What to do: Starting at the line with "(* ===== verification/DbLink.v ===== *)" and going on through the line with "(** The constructor's", reproduce each line in the records below exactly and nothing more.

Recorded information:
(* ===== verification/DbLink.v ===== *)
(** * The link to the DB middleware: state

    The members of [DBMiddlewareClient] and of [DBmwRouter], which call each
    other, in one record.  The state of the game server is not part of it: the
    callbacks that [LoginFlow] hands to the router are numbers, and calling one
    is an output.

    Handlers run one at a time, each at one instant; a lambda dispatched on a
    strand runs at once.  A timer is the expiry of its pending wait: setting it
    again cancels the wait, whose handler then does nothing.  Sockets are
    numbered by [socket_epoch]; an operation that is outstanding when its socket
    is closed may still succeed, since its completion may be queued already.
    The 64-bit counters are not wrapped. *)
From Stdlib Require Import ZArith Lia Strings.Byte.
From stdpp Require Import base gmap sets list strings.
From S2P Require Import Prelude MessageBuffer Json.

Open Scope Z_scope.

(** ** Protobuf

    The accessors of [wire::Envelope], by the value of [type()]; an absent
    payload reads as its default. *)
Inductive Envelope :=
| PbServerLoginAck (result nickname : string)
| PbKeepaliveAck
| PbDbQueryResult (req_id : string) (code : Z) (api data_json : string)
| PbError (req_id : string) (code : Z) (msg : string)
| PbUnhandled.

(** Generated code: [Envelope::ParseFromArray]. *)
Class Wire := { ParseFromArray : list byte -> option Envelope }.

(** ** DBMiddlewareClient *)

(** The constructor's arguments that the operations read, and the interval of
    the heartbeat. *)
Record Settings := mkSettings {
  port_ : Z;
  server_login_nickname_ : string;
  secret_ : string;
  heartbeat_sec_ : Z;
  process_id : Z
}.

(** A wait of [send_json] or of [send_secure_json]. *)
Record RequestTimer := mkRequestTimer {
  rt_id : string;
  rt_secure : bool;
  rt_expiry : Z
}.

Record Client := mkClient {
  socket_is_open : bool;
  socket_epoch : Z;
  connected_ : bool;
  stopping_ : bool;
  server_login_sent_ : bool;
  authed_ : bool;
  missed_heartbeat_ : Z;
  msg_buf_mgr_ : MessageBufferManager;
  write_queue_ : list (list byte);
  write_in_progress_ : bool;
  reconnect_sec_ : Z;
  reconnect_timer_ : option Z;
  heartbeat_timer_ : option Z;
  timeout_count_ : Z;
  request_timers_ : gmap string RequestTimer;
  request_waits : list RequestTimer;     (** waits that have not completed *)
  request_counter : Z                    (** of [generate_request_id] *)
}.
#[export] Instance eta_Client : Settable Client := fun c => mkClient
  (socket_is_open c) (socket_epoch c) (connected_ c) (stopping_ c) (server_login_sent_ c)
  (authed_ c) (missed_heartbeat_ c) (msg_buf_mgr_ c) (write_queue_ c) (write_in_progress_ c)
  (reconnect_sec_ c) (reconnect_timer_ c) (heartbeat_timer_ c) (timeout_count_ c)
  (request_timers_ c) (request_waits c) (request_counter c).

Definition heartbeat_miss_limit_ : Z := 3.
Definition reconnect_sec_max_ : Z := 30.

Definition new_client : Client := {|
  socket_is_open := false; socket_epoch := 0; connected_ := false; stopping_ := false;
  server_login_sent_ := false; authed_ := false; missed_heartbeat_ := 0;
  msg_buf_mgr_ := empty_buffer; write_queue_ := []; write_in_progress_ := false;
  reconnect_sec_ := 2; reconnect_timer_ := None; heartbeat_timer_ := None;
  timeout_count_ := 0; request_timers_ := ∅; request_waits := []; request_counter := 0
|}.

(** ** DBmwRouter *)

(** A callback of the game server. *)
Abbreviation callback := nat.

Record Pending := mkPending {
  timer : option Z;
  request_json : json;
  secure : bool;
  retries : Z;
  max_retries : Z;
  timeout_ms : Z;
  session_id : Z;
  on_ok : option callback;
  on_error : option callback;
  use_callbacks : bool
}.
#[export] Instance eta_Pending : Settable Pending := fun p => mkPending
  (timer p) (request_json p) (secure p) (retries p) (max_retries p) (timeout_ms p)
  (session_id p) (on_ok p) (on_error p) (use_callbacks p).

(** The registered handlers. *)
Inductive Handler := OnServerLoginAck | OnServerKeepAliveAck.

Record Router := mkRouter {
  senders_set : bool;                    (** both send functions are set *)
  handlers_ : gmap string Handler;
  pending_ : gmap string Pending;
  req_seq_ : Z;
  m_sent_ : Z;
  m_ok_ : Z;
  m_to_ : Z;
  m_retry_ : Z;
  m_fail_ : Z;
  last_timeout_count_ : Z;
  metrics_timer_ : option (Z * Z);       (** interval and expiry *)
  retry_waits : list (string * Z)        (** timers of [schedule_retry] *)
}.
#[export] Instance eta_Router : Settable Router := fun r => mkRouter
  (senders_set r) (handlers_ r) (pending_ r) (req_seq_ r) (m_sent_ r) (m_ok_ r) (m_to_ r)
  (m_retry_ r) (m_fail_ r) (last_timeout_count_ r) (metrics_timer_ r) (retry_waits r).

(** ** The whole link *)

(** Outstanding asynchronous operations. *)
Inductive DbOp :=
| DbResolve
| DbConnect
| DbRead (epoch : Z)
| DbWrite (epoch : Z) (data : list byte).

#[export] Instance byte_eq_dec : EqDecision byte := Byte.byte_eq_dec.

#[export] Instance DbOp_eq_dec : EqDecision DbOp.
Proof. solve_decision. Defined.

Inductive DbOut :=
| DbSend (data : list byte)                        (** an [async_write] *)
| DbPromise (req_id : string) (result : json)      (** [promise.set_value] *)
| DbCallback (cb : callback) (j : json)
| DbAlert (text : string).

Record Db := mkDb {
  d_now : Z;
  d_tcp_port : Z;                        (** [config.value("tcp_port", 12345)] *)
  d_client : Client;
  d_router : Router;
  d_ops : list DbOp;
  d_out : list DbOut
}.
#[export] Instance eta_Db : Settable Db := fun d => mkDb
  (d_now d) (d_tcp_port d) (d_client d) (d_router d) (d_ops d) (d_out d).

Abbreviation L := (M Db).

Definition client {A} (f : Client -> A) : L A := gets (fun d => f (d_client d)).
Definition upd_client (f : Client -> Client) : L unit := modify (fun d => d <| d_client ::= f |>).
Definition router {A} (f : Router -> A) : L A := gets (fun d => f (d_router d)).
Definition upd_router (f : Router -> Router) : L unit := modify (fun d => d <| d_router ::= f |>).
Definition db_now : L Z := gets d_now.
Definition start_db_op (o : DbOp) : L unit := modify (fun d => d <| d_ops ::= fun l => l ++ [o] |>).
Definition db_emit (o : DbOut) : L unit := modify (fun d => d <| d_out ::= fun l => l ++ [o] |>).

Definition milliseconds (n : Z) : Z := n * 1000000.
* * *
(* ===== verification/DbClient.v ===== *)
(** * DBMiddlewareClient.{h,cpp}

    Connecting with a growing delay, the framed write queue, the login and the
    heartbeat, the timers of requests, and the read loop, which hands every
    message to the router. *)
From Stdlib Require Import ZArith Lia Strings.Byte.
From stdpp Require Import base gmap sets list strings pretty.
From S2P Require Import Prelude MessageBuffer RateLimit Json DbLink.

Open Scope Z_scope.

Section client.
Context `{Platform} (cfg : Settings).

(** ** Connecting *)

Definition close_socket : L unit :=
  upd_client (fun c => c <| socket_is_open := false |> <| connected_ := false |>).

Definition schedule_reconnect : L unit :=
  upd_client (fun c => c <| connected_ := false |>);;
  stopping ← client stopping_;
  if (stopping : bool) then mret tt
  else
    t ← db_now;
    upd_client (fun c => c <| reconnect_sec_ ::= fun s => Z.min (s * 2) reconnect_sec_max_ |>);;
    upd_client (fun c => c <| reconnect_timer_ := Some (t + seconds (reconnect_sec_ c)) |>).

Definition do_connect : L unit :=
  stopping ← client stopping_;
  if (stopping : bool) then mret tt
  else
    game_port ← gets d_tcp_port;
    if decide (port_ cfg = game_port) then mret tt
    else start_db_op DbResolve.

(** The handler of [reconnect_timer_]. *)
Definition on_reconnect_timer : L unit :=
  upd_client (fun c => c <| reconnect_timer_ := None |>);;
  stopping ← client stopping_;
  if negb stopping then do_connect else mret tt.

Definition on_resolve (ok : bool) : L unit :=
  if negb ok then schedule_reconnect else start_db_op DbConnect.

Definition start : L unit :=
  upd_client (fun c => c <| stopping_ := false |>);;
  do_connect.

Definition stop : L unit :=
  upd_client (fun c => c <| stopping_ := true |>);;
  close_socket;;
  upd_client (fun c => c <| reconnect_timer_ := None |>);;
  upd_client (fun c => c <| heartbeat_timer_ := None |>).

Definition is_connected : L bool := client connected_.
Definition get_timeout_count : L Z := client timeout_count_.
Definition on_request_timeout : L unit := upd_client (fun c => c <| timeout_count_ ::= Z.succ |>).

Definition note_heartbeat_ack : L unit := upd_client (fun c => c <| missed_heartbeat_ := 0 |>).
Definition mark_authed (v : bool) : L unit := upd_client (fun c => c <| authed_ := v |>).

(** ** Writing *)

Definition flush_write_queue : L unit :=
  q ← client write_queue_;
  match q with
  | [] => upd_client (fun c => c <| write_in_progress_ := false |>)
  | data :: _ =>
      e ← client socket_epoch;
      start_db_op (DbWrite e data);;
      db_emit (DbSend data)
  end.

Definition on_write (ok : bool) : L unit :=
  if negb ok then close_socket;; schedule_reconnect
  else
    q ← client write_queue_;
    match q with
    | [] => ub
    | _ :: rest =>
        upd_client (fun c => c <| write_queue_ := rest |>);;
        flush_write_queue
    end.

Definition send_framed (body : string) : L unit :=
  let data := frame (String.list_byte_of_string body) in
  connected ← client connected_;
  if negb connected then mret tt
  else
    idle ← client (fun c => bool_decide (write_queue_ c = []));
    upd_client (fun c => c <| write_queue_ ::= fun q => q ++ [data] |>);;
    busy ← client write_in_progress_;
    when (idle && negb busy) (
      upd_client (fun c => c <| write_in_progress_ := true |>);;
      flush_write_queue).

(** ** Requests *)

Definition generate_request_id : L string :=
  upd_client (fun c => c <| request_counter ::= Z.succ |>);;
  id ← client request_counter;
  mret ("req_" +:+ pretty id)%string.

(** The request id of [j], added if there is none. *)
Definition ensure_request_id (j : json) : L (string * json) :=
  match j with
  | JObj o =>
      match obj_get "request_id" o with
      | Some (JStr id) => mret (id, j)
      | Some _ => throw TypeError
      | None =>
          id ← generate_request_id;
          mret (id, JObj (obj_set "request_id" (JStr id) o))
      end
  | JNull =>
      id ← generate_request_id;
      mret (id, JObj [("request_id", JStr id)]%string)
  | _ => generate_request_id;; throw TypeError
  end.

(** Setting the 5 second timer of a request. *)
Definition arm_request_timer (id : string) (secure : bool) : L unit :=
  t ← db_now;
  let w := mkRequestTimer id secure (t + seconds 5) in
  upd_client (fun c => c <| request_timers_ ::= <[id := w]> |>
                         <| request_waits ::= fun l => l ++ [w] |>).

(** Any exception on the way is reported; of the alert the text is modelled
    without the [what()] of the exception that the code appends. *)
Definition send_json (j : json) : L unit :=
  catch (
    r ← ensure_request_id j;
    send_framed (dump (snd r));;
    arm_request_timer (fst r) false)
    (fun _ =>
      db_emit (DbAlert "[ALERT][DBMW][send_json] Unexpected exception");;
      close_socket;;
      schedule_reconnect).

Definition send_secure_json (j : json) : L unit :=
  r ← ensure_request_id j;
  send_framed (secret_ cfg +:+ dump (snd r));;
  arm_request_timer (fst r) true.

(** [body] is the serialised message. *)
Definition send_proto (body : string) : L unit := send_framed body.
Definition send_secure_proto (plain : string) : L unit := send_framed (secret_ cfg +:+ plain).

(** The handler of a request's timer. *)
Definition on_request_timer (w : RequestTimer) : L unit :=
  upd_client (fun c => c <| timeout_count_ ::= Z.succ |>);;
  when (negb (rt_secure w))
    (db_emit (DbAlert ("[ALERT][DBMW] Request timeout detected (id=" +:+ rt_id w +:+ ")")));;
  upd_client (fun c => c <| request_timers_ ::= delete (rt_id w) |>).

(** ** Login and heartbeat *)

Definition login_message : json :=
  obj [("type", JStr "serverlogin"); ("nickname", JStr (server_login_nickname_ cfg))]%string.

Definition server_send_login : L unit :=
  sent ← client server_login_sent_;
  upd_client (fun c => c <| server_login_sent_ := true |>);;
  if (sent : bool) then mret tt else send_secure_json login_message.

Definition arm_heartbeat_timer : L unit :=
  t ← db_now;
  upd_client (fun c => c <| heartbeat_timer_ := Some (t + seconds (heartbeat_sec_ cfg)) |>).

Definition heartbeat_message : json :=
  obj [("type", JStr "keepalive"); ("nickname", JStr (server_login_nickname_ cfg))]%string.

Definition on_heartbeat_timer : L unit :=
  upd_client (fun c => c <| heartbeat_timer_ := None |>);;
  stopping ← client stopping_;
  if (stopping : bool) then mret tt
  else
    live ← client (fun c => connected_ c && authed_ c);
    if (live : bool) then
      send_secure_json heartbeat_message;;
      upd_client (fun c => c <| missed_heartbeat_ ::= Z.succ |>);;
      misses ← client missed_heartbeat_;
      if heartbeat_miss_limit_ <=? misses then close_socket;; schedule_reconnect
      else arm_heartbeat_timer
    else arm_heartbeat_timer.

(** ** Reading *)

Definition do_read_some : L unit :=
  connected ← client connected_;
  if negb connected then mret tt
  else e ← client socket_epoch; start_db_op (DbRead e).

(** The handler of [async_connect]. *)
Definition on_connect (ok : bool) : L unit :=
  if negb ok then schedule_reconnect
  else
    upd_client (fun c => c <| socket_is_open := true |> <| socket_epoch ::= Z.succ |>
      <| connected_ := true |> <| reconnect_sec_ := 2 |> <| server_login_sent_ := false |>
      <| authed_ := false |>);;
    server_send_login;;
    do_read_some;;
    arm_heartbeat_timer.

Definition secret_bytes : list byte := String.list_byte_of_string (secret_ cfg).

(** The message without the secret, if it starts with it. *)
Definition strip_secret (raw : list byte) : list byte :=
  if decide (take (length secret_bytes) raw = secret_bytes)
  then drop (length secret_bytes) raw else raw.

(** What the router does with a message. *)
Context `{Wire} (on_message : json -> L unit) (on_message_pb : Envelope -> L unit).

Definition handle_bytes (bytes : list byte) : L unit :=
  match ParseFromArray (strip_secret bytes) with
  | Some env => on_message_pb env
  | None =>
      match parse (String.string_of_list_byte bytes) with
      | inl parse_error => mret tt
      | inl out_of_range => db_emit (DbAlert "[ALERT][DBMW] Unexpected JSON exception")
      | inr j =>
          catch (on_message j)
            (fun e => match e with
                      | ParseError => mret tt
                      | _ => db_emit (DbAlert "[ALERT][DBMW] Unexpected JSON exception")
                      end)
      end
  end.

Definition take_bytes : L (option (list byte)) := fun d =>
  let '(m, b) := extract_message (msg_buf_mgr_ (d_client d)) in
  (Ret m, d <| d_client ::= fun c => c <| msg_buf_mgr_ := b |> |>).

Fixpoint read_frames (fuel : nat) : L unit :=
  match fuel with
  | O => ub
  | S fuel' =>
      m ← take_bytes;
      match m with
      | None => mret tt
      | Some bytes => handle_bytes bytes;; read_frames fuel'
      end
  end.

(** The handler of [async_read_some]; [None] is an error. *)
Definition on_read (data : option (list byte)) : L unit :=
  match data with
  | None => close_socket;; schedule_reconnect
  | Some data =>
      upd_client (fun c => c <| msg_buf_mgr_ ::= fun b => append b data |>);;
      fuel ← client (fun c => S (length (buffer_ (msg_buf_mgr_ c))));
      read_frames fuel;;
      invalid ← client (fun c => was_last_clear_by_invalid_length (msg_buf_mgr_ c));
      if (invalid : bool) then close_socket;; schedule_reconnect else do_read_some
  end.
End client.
---
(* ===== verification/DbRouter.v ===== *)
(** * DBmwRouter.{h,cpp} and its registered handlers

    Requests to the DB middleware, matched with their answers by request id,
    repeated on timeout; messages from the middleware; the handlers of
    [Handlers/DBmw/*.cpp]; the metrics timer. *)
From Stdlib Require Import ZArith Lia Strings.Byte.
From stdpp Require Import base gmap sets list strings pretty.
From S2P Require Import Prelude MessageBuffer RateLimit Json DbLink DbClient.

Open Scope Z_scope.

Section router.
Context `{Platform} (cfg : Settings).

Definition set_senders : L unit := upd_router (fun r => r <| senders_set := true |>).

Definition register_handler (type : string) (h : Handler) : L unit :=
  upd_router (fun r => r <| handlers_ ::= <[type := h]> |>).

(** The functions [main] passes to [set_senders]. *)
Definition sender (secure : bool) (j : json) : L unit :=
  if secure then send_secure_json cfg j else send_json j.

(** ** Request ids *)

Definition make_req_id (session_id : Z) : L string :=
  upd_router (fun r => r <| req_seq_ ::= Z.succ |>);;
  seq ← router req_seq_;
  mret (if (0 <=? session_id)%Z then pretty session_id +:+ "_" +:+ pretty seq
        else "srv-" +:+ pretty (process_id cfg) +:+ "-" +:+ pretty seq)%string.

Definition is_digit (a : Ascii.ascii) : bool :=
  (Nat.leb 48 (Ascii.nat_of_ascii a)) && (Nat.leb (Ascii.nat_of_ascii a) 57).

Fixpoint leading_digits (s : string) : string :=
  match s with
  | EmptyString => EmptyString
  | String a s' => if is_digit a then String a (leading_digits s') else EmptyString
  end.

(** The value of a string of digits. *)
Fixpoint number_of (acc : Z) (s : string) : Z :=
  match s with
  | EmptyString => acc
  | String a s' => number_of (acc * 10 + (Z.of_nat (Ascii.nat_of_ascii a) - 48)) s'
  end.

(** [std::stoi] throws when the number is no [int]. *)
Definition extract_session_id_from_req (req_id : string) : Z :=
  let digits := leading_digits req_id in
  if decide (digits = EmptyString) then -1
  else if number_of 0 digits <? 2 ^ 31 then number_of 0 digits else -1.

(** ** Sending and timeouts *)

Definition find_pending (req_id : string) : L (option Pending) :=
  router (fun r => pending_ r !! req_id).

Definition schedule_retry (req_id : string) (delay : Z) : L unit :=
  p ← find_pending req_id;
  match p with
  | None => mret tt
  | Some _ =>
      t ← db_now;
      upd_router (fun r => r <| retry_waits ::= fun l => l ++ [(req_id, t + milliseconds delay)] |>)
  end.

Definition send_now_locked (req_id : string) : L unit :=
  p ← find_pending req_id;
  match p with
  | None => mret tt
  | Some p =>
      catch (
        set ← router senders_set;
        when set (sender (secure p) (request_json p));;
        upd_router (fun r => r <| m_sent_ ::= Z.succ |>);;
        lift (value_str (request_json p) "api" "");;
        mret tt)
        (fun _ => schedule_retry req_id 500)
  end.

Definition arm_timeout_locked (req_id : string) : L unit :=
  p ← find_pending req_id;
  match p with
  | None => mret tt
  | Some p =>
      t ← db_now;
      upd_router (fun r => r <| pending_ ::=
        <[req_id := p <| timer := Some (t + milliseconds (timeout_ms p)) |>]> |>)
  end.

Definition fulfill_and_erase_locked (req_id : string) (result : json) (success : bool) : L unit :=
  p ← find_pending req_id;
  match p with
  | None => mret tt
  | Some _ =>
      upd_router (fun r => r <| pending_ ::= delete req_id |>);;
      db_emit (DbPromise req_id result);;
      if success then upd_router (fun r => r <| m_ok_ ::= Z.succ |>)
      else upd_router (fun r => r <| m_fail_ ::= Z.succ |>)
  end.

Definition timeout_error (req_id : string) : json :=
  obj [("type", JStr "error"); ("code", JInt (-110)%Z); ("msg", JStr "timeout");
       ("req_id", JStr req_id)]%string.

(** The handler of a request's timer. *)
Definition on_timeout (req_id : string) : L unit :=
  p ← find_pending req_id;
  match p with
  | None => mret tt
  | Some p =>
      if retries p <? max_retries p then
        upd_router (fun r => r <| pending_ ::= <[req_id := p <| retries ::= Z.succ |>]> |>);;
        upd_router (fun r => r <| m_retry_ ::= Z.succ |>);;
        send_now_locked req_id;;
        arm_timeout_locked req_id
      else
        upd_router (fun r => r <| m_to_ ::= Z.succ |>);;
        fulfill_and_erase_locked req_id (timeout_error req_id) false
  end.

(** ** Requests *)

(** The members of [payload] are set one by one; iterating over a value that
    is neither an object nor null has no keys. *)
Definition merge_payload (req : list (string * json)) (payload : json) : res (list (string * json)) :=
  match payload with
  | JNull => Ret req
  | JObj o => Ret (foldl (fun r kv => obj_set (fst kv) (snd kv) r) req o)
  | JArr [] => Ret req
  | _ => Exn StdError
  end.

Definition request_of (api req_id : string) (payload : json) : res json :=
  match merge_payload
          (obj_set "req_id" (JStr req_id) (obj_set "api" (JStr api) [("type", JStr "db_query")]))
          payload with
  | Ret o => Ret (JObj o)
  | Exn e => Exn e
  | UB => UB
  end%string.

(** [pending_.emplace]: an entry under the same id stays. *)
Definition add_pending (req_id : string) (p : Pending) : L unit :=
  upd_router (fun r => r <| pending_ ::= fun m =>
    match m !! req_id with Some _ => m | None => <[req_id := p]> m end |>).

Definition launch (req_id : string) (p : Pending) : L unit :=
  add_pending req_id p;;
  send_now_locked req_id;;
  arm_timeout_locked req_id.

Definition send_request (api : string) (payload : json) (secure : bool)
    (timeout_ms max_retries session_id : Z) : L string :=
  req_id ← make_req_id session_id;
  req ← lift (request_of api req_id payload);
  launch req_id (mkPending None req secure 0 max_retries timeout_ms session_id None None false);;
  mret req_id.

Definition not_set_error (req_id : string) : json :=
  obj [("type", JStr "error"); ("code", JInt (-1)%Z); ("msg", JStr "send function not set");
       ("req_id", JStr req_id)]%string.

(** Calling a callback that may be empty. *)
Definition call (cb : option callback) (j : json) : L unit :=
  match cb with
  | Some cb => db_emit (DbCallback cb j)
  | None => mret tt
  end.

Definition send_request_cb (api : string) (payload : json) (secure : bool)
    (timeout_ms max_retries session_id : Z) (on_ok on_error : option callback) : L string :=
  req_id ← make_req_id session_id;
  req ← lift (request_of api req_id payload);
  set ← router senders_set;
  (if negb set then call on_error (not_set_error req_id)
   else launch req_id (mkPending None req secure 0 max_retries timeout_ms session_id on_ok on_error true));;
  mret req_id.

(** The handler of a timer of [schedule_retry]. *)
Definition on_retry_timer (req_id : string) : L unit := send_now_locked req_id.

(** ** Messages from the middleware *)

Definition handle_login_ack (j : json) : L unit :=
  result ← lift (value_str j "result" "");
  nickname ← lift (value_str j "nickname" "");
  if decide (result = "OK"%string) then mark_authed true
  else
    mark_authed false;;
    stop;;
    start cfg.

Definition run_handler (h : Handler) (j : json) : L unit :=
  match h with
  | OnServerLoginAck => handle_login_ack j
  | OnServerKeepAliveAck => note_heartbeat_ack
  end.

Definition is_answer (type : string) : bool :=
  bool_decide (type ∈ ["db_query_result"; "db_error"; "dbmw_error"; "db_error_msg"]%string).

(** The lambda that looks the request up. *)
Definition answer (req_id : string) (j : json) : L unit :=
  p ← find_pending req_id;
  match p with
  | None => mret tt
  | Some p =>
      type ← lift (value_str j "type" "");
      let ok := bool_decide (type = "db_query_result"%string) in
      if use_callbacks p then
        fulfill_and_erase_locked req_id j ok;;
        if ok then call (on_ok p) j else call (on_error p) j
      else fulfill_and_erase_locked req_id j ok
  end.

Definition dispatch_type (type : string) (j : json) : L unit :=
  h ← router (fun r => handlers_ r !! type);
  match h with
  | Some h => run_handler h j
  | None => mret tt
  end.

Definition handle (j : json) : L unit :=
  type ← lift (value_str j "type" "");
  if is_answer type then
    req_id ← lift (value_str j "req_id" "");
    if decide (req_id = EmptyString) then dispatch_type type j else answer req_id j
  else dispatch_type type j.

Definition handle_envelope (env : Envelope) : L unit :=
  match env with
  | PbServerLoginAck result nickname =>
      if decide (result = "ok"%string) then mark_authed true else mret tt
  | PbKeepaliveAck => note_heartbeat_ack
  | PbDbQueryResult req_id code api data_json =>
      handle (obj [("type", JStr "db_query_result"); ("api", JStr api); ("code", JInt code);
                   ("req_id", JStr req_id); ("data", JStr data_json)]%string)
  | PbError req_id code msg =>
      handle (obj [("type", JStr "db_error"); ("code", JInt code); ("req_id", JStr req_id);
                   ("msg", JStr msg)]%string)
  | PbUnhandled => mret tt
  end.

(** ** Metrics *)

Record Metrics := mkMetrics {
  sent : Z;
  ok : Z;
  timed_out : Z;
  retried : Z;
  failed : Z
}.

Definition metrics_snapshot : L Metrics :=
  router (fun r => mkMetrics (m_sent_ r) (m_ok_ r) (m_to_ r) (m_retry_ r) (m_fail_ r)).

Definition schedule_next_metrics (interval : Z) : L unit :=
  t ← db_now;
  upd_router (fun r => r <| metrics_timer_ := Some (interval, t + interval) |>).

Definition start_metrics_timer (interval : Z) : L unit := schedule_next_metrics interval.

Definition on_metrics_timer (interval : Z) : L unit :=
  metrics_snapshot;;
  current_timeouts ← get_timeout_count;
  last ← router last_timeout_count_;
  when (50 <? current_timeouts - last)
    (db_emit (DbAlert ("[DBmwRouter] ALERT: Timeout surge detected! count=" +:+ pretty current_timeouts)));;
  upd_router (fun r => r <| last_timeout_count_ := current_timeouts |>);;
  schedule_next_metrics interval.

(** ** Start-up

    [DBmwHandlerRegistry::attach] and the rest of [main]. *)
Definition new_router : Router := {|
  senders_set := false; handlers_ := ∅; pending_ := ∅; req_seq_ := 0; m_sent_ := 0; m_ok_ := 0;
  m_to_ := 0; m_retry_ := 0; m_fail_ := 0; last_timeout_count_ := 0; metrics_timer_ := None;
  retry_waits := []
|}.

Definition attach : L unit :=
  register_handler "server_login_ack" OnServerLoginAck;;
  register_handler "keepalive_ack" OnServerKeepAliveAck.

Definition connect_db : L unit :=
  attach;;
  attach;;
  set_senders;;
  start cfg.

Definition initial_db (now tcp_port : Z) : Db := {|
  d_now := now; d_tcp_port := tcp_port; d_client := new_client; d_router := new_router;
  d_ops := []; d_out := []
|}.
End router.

Response:
(* ===== verification/DbLink.v ===== *)
(** * The link to the DB middleware: state

    The members of [DBMiddlewareClient] and of [DBmwRouter], which call each
    other, in one record.  The state of the game server is not part of it: the
    callbacks that [LoginFlow] hands to the router are numbers, and calling one
    is an output.

    Handlers run one at a time, each at one instant; a lambda dispatched on a
    strand runs at once.  A timer is the expiry of its pending wait: setting it
    again cancels the wait, whose handler then does nothing.  Sockets are
    numbered by [socket_epoch]; an operation that is outstanding when its socket
    is closed may still succeed, since its completion may be queued already.
    The 64-bit counters are not wrapped. *)
From Stdlib Require Import ZArith Lia Strings.Byte.
From stdpp Require Import base gmap sets list strings.
From S2P Require Import Prelude MessageBuffer Json.

Open Scope Z_scope.

(** ** Protobuf

    The accessors of [wire::Envelope], by the value of [type()]; an absent
    payload reads as its default. *)
Inductive Envelope :=
| PbServerLoginAck (result nickname : string)
| PbKeepaliveAck
| PbDbQueryResult (req_id : string) (code : Z) (api data_json : string)
| PbError (req_id : string) (code : Z) (msg : string)
| PbUnhandled.

(** Generated code: [Envelope::ParseFromArray]. *)
Class Wire := { ParseFromArray : list byte -> option Envelope }.

(** ** DBMiddlewareClient *)

(** The constructor's arguments that the operations read, and the interval of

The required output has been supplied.